_THE TASK_
Only lines containing the word "output" belong in the answer; copy each one from the records.

_RECORDS SUPPLIED_
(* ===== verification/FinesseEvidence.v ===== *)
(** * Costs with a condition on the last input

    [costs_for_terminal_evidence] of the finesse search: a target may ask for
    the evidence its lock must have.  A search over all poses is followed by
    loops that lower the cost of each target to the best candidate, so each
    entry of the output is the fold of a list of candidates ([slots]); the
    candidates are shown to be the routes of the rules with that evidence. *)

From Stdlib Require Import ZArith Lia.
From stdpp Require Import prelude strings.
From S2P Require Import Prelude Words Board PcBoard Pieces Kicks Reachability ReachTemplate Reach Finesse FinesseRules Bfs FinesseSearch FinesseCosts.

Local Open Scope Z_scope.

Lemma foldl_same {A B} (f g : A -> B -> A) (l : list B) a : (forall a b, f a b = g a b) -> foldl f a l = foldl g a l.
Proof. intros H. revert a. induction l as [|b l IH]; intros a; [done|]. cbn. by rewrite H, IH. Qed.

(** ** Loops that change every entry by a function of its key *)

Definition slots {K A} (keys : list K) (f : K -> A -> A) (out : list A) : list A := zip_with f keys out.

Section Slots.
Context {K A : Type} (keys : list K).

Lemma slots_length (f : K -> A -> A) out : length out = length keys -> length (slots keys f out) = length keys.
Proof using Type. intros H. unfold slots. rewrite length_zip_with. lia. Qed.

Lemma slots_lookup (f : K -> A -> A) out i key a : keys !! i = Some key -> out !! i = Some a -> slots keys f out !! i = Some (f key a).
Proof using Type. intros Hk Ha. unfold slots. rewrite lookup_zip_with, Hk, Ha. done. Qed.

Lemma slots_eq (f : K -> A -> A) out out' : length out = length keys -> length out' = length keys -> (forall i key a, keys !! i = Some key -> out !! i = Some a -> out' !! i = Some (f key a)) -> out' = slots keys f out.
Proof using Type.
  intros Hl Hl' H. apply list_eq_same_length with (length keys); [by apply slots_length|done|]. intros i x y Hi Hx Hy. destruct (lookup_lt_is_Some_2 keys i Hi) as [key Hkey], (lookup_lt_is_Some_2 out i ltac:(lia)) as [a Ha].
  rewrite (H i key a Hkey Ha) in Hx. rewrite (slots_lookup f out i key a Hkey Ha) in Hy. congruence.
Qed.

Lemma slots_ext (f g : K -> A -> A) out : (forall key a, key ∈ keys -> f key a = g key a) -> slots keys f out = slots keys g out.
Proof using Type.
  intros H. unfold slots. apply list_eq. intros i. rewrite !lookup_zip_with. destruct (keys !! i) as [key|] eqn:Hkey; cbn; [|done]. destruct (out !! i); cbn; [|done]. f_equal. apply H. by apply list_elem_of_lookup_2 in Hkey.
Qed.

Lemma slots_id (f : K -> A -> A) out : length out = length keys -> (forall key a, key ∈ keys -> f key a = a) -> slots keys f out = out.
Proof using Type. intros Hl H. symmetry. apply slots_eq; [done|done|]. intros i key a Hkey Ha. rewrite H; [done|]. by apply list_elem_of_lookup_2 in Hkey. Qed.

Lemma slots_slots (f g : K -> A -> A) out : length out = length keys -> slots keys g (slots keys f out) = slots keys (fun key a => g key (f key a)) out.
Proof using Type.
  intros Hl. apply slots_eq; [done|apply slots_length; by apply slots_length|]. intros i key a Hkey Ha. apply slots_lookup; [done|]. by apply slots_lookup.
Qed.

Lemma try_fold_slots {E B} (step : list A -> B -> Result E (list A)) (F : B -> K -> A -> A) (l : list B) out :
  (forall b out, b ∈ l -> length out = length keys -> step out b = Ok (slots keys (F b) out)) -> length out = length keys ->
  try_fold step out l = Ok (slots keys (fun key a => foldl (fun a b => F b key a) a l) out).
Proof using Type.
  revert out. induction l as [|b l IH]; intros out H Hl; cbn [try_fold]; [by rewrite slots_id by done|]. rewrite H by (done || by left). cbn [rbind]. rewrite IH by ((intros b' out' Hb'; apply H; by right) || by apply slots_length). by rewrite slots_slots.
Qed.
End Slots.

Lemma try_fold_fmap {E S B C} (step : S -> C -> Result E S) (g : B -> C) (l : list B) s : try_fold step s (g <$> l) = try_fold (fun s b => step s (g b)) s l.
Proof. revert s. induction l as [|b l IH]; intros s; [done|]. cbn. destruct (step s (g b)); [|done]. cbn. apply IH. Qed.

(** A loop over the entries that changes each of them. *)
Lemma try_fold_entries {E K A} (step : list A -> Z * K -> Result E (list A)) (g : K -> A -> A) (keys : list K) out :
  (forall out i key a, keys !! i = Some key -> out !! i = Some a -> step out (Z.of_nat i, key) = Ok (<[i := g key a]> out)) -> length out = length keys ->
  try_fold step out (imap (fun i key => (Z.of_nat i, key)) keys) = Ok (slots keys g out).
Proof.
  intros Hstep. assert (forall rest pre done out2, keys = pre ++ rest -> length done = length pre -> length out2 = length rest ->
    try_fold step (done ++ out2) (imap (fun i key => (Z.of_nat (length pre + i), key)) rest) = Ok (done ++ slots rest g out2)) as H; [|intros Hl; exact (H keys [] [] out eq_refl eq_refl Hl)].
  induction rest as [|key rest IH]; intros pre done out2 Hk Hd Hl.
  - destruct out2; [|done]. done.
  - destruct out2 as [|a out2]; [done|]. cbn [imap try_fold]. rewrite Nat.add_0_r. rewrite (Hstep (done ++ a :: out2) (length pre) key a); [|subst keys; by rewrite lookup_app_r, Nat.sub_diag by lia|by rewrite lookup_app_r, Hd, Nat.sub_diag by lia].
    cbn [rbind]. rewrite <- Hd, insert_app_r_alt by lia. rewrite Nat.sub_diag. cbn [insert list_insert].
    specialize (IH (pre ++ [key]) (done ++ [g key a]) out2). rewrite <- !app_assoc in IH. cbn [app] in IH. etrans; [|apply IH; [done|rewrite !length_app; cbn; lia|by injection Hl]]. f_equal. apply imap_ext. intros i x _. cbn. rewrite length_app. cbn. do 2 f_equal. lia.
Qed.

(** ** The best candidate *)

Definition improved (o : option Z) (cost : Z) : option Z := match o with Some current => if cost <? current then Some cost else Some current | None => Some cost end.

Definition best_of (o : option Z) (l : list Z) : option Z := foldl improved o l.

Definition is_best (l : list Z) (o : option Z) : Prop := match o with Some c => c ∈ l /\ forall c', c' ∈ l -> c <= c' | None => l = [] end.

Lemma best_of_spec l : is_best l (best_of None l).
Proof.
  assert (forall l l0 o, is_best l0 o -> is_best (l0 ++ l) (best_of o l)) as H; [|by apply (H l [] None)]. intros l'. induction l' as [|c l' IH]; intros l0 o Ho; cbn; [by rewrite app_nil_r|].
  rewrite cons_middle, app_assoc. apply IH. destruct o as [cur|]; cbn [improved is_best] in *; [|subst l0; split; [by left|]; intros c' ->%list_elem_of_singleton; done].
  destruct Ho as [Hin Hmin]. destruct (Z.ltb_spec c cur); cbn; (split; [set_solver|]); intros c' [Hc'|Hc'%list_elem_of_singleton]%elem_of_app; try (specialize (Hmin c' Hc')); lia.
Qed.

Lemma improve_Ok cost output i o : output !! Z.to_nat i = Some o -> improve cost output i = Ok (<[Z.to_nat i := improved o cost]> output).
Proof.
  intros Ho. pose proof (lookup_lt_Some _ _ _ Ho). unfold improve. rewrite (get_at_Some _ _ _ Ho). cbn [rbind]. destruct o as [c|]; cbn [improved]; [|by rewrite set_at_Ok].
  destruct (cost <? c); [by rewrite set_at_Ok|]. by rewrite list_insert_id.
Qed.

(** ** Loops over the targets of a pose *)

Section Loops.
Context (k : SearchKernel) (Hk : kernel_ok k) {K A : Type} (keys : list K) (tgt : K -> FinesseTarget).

_EXPECTED ANSWER_
    entry of the output is the fold of a list of candidates ([slots]); the
Lemma improve_Ok cost output i o : output !! Z.to_nat i = Some o -> improve cost output i = Ok (<[Z.to_nat i := improved o cost]> output).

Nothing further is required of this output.